As interesting as the mine tour was, Potosi as a city didn´t offer much of interest. There were a few nice looking churches, one with an intricately patterned facade, and one good museum, the Casa de Moneda. Visits to the museum are by guided tour only and you have to pay extra to take photos of the artifacts in the museum. There are rooms with random collections of things such as old coins, paintings, minerals, child mummies, minting machinery, and a really cool 30 foot long illustrated history of the world from the time of Adam and Eve up to the 1880s. After seeing the museum there wasn´t really anything else that I wanted to do in Potosi but I was trapped because of a nationwide road blockade resulting from the protests over a potential 200% increase to taxes on heavy transport and the poor quality of the roads. Supposedly the blockade was only set to last for 48 hours but a group of us decided, especially after waking up in the morning to a citywide power outage, that we would try our best to get out of Potosi despite the blockade.

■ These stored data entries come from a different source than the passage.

(** Modelled from the spec: [text.render_text] is not among the sources;
    sections 4.3 and 4.4: the glyphs are written from (x, y), [color] on the
    ink pixels, the other pixels untouched, and what falls outside the canvas
    is clipped silently. *)
Definition render_text (text : string) (x y : Z) (canvas : grid) (color : Z) : grid :=
  foldl (fun c '(dy, dx) =>
           let r := y + dy in
           let k := x + dx in
           if (0 <=? r) && (0 <=? k)
           then np.assign_block c (Z.to_nat r) 1 (Z.to_nat k) 1 (fun _ _ => np.uint8 color)
           else c)
        canvas (text_ink text).

(** Lines 190-197: the pixels of the layer, or nothing to draw. *)
Definition load_image (p : ImageLayer.t) : result (option grid) :=
  match ImageLayer.image_data p with
  | Some img => Ok (Some img)
  | None =>
      match ImageLayer.image_path p with
      | Some path =>
          if negb (String.eqb path EmptyString)
          then img ← image_open path; Ok (Some img)
          else Ok None
      | None => Ok None
      end
  end.

(** Lines 199-211: flips, then the quarter turns. *)
Definition apply_transformations (p : ImageLayer.t) (img : grid) : grid :=
  let img := if ImageLayer.flip_h p then image_ops.flip_horizontal img else img in
  let img := if ImageLayer.flip_v p then image_ops.flip_vertical img else img in
  if negb (ImageLayer.rotate p =? 0)
  then
    let rotations := (ImageLayer.rotate p mod 360) / 90 in
    Nat.iter (Z.to_nat rotations) image_ops.rotate_ccw_90 img
  else img.

(** Lines 213-223: the target size and the resize. *)
Definition resize_to_target (self : EinkComposer.t) (layer : Layer.t)
    (p : ImageLayer.t) (img : grid) : result grid :=
  let target_width := EinkComposer.width self - Layer.x layer in
  let target_height := EinkComposer.height self - Layer.y layer in
  if np.shape_neq (np.shape img) (target_height, target_width)
  then image_ops.resize_image img target_width target_height
         (ImageLayer.resize_mode p) (ImageLayer.crop_x p) (ImageLayer.crop_y p)
  else Ok img.

(** Lines 225-228. *)
Definition apply_brightness_contrast (p : ImageLayer.t) (img : grid) : result grid :=
  if negb (ImageLayer.brightness p =? 1)%float || negb (ImageLayer.contrast p =? 0)%float
  then adjust_brightness_contrast img (ImageLayer.brightness p) (ImageLayer.contrast p)
  else Ok img.

(** Lines 230-234. *)
Definition apply_dithering (p : ImageLayer.t) (img : grid) : result grid :=
  match ImageLayer.dither_mode p with
  | dithering.FloydSteinberg => floyd_steinberg_dither img
  | dithering.Threshold => dithering.threshold_dither img
  | dithering.NoDither => Ok img
  end.

(** Lines 236-242: the blit. *)
Definition composite (self : EinkComposer.t) (layer : Layer.t) (img : grid) : M unit :=
  let h := Z.of_nat (np.nrows img) in
  let w := Z.of_nat (np.ncols img) in
  let y_end := Z.min (Layer.y layer + h) (EinkComposer.height self) in
  let x_end := Z.min (Layer.x layer + w) (EinkComposer.width self) in
  if (Layer.y layer <? EinkComposer.height self) && (Layer.x layer <? EinkComposer.width self)
  then write (fun canvas =>
                np.setitem_block canvas (Layer.y layer) y_end (Layer.x layer) x_end
                  (np.getitem_upto img (y_end - Layer.y layer) (x_end - Layer.x layer)))
  else mret tt.

(** What [_render_image_layer] does with the pixels once they are loaded. *)
Definition draw_image (self : EinkComposer.t) (layer : Layer.t) (p : ImageLayer.t)
    (img : grid) : M unit :=
  let img := apply_transformations p img in
  img ← lift (resize_to_target self layer p img);
  img ← lift (apply_brightness_contrast p img);
  img ← lift (apply_dithering p img);
  composite self layer img.
(** * 3DEP seamless elevation to H3 hexagons: the tiled aggregation pipeline

    A shallow embedding of [elevation_h3_clean.py] (the concurrent, two-phase
    pipeline) and of the aggregation cells of [elevation_h3.py] (the
    single-pass variant), with the properties of the resolution planner, the
    tile worker, the worker pool and the result merger.

    Modelling conventions.
    - Python [float] and Arrow [float64] values are exact rationals ([Qc]):
      the rounding of a float operation, infinities, NaN and NULL are outside
      this model.  What is proved over [Qc] says which aggregate of which
      rows the code computes.  What depends on the order in which a sum is
      taken is stated for every aggregate function ([merge_batches_with]),
      with examples in binary64 ([AVG_double]).
    - Python [int] is [Z]; an [int] operand of a float division is converted
      to float first, which raises [OverflowError] from [float_limit] on.  An
      H3 cell id is an [N].
    - An Arrow table with columns (hex, metric) is the list of its rows.  The
      row order of a SQL GROUP BY is chosen by the engine; [group_by_avg]
      fixes one order and the results are read as finite maps ([hex_result]).
    - A call that can raise returns a [result]; [except Exception] is a match
      on [Raise].
    - The libraries the code calls (odc-stac, pyproj, morecantile, h3, the
      STAC client, the per-tile DuckDB session) are fields of [Collaborators].
      [pa.concat_tables] and the GROUP BY / AVG of the merge session are given
      by their semantics.
    - The thread pool is the order in which [as_completed] yields the tasks,
      some permutation of the submitted ones; the theorems hold for each.
      [max_workers] is positive at every call (the default is 4, the notebook
      passes 8), so the executor is always created.
    - The merge session of [process_all_tiles] ([duckdb.connect] and its one
      query over the concatenated tables, with no extension to load) is taken
      to run; the per-tile session, which loads h3 under a memory limit, may
      fail ([get_con], [sql_runs]).
    - [print] calls are omitted, except those of the pool, which
      [process_all_tiles_log] records. *)

From Stdlib Require Import ZArith QArith Qcanon Qround Lia Lqa.
From Stdlib Require PrimFloat Uint63 FloatOps SpecFloat.
From stdpp Require Import gmap strings list fin_maps sets.

Open Scope Z_scope.

(** ** Exceptions and fallible results *)

Inductive exn : Type :=
| ZeroDivisionError
| OverflowError
| RuntimeError (msg : string)
| ValueError (msg : string)
| ArrowInvalid
| LibraryError (origin : string).

Inductive result (A : Type) : Type :=
| Ok (a : A)
| Raise (e : exn).
Arguments Ok {A} a.
Arguments Raise {A} e.

#[global] Instance result_ret : MRet result := λ A a, Ok a.
#[global] Instance result_bind : MBind result := λ A B f m,
  match m with
  | Ok a => f a
  | Raise e => Raise e
  end.
#[global] Instance result_fmap : FMap result := λ A B f m,
  match m with
  | Ok a => Ok (f a)
  | Raise e => Raise e
  end.

#[global] Instance exn_eq_dec : EqDecision exn.
Proof. solve_decision. Defined.

(** ** Numbers *)

Abbreviation float := Qc.

Definition Z2f (n : Z) : float := Qc_of_Z n.

(** The least magnitude of an [int] that has no float: 2^1024 - 2^970 rounds
    to 2^1024, beyond [sys.float_info.max] = 2^1024 - 2^971. *)
Definition float_limit : Z := 2 ^ 1024 - 2 ^ 970.

(** The conversion of an [int] operand to float:
    [OverflowError: int too large to convert to float]. *)
Definition float_of_int (n : Z) : result float :=
  if decide (Z.abs n < float_limit) then Ok (Z2f n) else Raise OverflowError.

(** [a / b] for a float [a] and an int [b]: [b] is converted, then Python
    raises on a zero divisor. *)
Definition py_div (a : float) (b : Z) : result float :=
  divisor ← float_of_int b;
  if decide (divisor = 0%Qc) then Raise ZeroDivisionError else Ok (a / divisor)%Qc.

The six of us called two taxis and when they arrived we told them we wanted to go to Sucre if the drivers could get us across the blockade line. On the way to the blockade line our taxi driver was on the radio to the main office asking how much it would cost to go to Sucre, and they told him 200 Bolivianos per car, a third more than it usually is but still acceptable. They took us to the blockade line and there the road was blocked off by several large trucks so we doubled back and turned off the main road to an extremely rough and rocky dirt road that wound through the poorer parts of Potosi before descending down past the silver smelting plant and rejoined the main road in sight of the other side of the blockade. As he was negotiating this road our driver was on the radio with taxi headquarters and they were constantly asking if it was possible to get past the blockade, he kept saying maybe but that road was really ugly; I´m pretty sure he destroyed the car’s shocks getting us past the blockade.

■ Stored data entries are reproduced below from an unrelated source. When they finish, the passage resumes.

(** What holds of the mapping built so far: each of its keys is a missing
    id with metadata whose file was posted under the name of the metadata
    and answered 200; and no file has disappeared. *)
Definition upload_inv (t : list event) (acc : list (string * json) * gset string) : Prop :=
  fs0 ⊆ snd acc
  /\ forall old_id, old_id ∈ map fst (fst acc) ->
       old_id ∈ missing_ids
       /\ exists entry new_name,
            Json.lookup old_id attachments_database = Some entry
            /\ Json.getitem "filename" entry = Some (JStr new_name)
            /\ PostAttachment new_name ∈ t
            /\ fst (post_attachment xray new_name) = 200.

Lemma upload_inv_mono t t' acc : upload_inv t acc -> upload_inv (t ++ t') acc.
Proof.
  intros [H1 H2]. split; [done|]. intros o Ho.
  destruct (H2 o Ho) as (? & e & n & ? & ? & ? & ?). split; [done|].
  exists e, n. repeat split; try done. apply elem_of_app. by left.
Qed.

Lemma upload_one_inv t acc old_id acc' :
  old_id ∈ missing_ids -> upload_inv t acc ->
  result (upload_one xray os backup_dir attachments_database acc old_id) = Some acc' ->
  upload_inv (t ++ trace (upload_one xray os backup_dir attachments_database acc old_id)) acc'.
Proof.
  intros Hin HI. destruct acc as [uploaded fs]. unfold upload_one.
  destruct (Json.lookup old_id attachments_database) as [entry|] eqn:Hdb.
  2:{ rewrite bind_emit. cbn. intros [= <-]. by apply upload_inv_mono. }
  destruct (Json.getitem "filename" entry) as [v|] eqn:Hname; [|done].
  rewrite bind_lift_Some. destruct v as [| | | |new_name| |]; try done.
  intros H. apply bind_Some in H as ([fs' new_id] & Hc & Hr & ->).
  apply copy_and_post_spec in Hc as [Hsub Hpost].
  destruct HI as [HI1 HI2]. destruct new_id as [new_id|]; cbn in Hr; injection Hr as <-.
  - cbn [trace fst]. rewrite app_nil_r. split; [cbn; by etrans|].
    cbn [fst]. intros o Ho. apply elem_of_keys_store in Ho as [->|Ho].
    + split; [done|]. exists entry, new_name.
      destruct Hpost as (_ & _ & Hp & H200); [done|].
      repeat split; try done. apply elem_of_app. by right.
    + destruct (HI2 o Ho) as (? & e & n & ? & ? & ? & ?). split; [done|].
      exists e, n. repeat split; try done. apply elem_of_app. by left.
  - cbn [trace fst]. rewrite app_nil_r.
    apply upload_inv_mono. split; [cbn; by etrans|done].
Qed.

(** X4. When [upload_attachments_from_backup] returns, every old id that
    has an entry in the mapping is one of the missing ids, has metadata
    with a file name, and a file was posted under that name and answered
    200; no file of the directory has disappeared. *)
Theorem X4_uploaded_mapping_sound (uploaded : list (string * json)) (fs' : gset string) :
  result (upload_attachments_from_backup xray os missing_ids backup_dir
            attachments_database fs0) = Some (uploaded, fs') ->
  fs0 ⊆ fs'
  /\ forall old_id, old_id ∈ map fst uploaded ->
       old_id ∈ missing_ids
       /\ exists entry new_name,
            Json.lookup old_id attachments_database = Some entry
            /\ Json.getitem "filename" entry = Some (JStr new_name)
            /\ PostAttachment new_name
                 ∈ trace (upload_attachments_from_backup xray os missing_ids backup_dir
                            attachments_database fs0)
            /\ fst (post_attachment xray new_name) = 200.
Proof.
  unfold upload_attachments_from_backup. rewrite bind_emit. cbn [result trace fst snd].
  intros H. apply bind_Some in H as ([u f] & H1 & H2 & ->).
  rewrite bind_emit in H2. cbn in H2. injection H2 as <- <-.
  rewrite bind_emit. cbn [trace fst].
  assert (HI : upload_inv ([Say Info "Uploading missing attachments"]
                 ++ trace (fold_run (upload_one xray os backup_dir attachments_database)
                             ([], fs0) missing_ids)) (u, f)).
  { apply (fold_run_inv_in upload_inv); [| |done].
    - intros. by apply upload_one_inv.
    - split; [done|]. intros o Ho. inversion Ho. }
  destruct HI as [HI1 HI2]. split; [done|]. intros o Ho.
  destruct (HI2 o Ho) as (? & e & n & ? & ? & Hp & ?). split; [done|].
  exists e, n. repeat split; try done.
  cbn [app] in Hp. apply elem_of_cons in Hp as [?|Hp]; [done|].
  right. apply elem_of_app. by left.
Qed.

Lemma upload_one_no_metadata acc old_id :
  Json.lookup old_id attachments_database = None ->
  upload_one xray os backup_dir attachments_database acc old_id
  = ([Say Error ("Error not exist " +:+ old_id)], Some acc).
Proof. intros H. destruct acc. unfold upload_one. by rewrite H, bind_emit. Qed.

Lemma fold_upload_no_metadata (l : list string) :
  (forall old_id, old_id ∈ l -> Json.lookup old_id attachments_database = None) ->
  fold_run (upload_one xray os backup_dir attachments_database) ([], fs0) l
  = (map (fun old_id => Say Error ("Error not exist " +:+ old_id)) l, Some ([], fs0)).
Proof.
  induction l as [|x l IH]; intros H; [done|].
  cbn [fold_run]. rewrite upload_one_no_metadata by (apply H; by left).
  unfold mbind, run_bind, bind. rewrite IH; [done|].
  intros o Ho. apply H. by right.
Qed.

(** X5. When no missing id has an entry in the attachment database,
    [upload_attachments_from_backup] copies and posts nothing: it reports
    one error for each id, returns the empty mapping, and leaves the
    files as they are. *)
Theorem X5_no_metadata_nothing_uploaded :
  (forall old_id, old_id ∈ missing_ids ->
                  Json.lookup old_id attachments_database = None) ->
  upload_attachments_from_backup xray os missing_ids backup_dir attachments_database fs0
  = (Say Info "Uploading missing attachments"
       :: map (fun old_id => Say Error ("Error not exist " +:+ old_id)) missing_ids
       ++ [Say Success "Uploading attachments completed, uploaded 0 attachments"],
     Some ([], fs0)).
Proof.
  intros H. unfold upload_attachments_from_backup. rewrite bind_emit.
  rewrite (fold_upload_no_metadata _ H). reflexivity.
Qed.

End UploadProps.

Lemma X4_uploaded_mapping_sound_witness :
  Exporter.result (Exporter.upload_attachments_from_backup Fixtures.xray0 Fixtures.os0
                     ["aa"; "dd"] "att" Fixtures.attachments_db0 {[ "att/aa" ]})
  = Some ([("aa", JStr "e5")], {[ "att/aa" ]} ∪ {[ "att/img.png" ]})
  /\ ({[ "att/aa" ]} : gset string) ⊆ {[ "att/aa" ]} ∪ {[ "att/img.png" ]}.
Proof.
  assert (H : Exporter.result (Exporter.upload_attachments_from_backup Fixtures.xray0
                 Fixtures.os0 ["aa"; "dd"] "att" Fixtures.attachments_db0 {[ "att/aa" ]})
              = Some ([("aa", JStr "e5")], {[ "att/aa" ]} ∪ {[ "att/img.png" ]}))
    by (vm_compute; reflexivity).
  split; [exact H|].
  apply (X4_uploaded_mapping_sound Fixtures.xray0 Fixtures.os0 "att"
           Fixtures.attachments_db0 ["aa"; "dd"] {[ "att/aa" ]} _ _ H).
Defined.

Lemma X5_no_metadata_nothing_uploaded_witness :
  (forall old_id, old_id ∈ ["dd"] -> Json.lookup old_id Fixtures.attachments_db0 = None)
  /\ Exporter.result (Exporter.upload_attachments_from_backup Fixtures.xray0 Fixtures.os0
                        ["dd"] "att" Fixtures.attachments_db0 ∅)
     = Some ([], ∅).
Proof.
  assert (H : forall old_id, old_id ∈ ["dd"] ->
                             Json.lookup old_id Fixtures.attachments_db0 = None).
  { intros o Ho. apply list_elem_of_singleton in Ho as ->. reflexivity. }
  split; [exact H|].
  by rewrite (X5_no_metadata_nothing_uploaded Fixtures.xray0 Fixtures.os0 "att"
                Fixtures.attachments_db0 ["dd"] ∅ H).
Defined.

Two hours later over some very empty and well-paved roads we reached the frontline of the Sucre blockade and we could go no further. The six of us piled out of the cabs and snaked our way through the maze of angled buses and trucks that were blocking the road, for maybe a kilometer or so before we made it to the other side. Luckily on the other side a taxi was waiting and he said he would take us into the center for 10 Bolivianos, that sounded good so got into the cab and about 15 minutes later we were at our hostel. Then all of sudden the driver told us it was going to be 10 Bolivianos per person. We started arguing with him and traffic police came over, because we were blocking the road and making a scene, and even he agreed that 10 Bolivianos per person was way too much and told the taxi driver to go down in price, which he did to 8Bs per person. That still seemed way too much for us so we gave him 30 Bs total and refused to give him more. Eventually he left in a swearing huff. It was an ordeal but Sucre seemed like a much more welcoming place than Potosi, except for this taxi driver.